Rusia enfrenta un nuevo golpe estratégico en el Sahel. En Mali, fuerzas rebeldes y grupos insurgentes han presionado a las tropas del gobierno militar, apoyadas por el Africa Corps, estructura heredera del grupo Wagner. El foco del revés está en Kidal, una zona clave del norte del país.
Según reportes internacionales, combatientes separatistas habrían tomado posiciones relevantes mientras las fuerzas malienses y rusas se replegaban. Moscú, sin embargo, presentó los ataques como un intento de golpe fallido y aseguró que sus fuerzas ayudaron a contener la ofensiva. La situación, por ahora, sigue marcada por versiones cruzadas.

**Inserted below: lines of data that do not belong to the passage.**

(* ===== verification/KernelTests.v ===== *)
(** * kernel/tests: the kernel's own unit tests

    [test_all] runs the tests of the range allocator, of the bit macros of
    sys/param.h and of the register macros of arch/apic.h.  The tests are
    programs over the same definitions the rest of the development is about,
    so running them here checks the model against what the authors expect of
    the code.  A failed [assert] is a panic.

    The tests hand structs of their own stack frame to [allocator_region_add],
    and a merge gives such a struct back to the pool of the allocator; the
    last theorems follow what that leaves behind. *)

From stdpp Require Import base numbers list gmap strings fin_maps.
From S2P Require Import Prelude UtList MemUtil Range Allocator Ports.

Section Tests.
Variable fresh : Z → allocator_region.
(** The addresses of the locals [map], [a], [b] and [c]; the frames of the
    tests, which run one after the other, are taken to coincide. *)
Variables pmap pa pb pc : Z.

Definition set_region (p address size flags : Z) : M astate unit :=
  on_heap (update p (λ r, ar_set_flags flags (ar_set_size size (ar_set_address address r)))).

(** [map.regions] followed by [n] times [->next]. *)
Fixpoint follow (n : nat) (p : Z) : M astate Z :=
  match n with
  | O => mret p
  | S n => r ← on_heap (load p); follow n (ar_next r)
  end.
Definition regions_next (n : nat) : M astate Z :=
  head ← get_regions pmap; follow n head.

Definition expect_region (n : nat) : M astate unit :=
  p ← regions_next n; assert (negb (p =? NULL)) "region".
Definition expect_none (n : nat) : M astate unit :=
  p ← regions_next n; assert (p =? NULL) "no region".
Definition expect_address (n : nat) (address : Z) : M astate unit :=
  p ← regions_next n; r ← on_heap (load p); assert (ar_address r =? address) "address".
Definition expect_size (n : nat) (size : Z) : M astate unit :=
  p ← regions_next n; r ← on_heap (load p); assert (ar_size r =? size) "size".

El elemento más sensible es la posible huella de Ucrania. Desde 2024, Mali y sus aliados han acusado a Kiev de apoyar a rebeldes tuareg contra Wagner. Ucrania ha negado entregar drones, aunque medios internacionales han reportado entrenamiento, tácticas o inspiración ucraniana en el uso de tecnología militar.
El episodio confirma que la guerra entre Rusia y Ucrania ya no se juega solo en Europa. En África, Moscú busca reemplazar la influencia francesa y sostener gobiernos aliados; pero el Sahel se ha convertido en un terreno cada vez más costoso, inestable y difícil de controlar.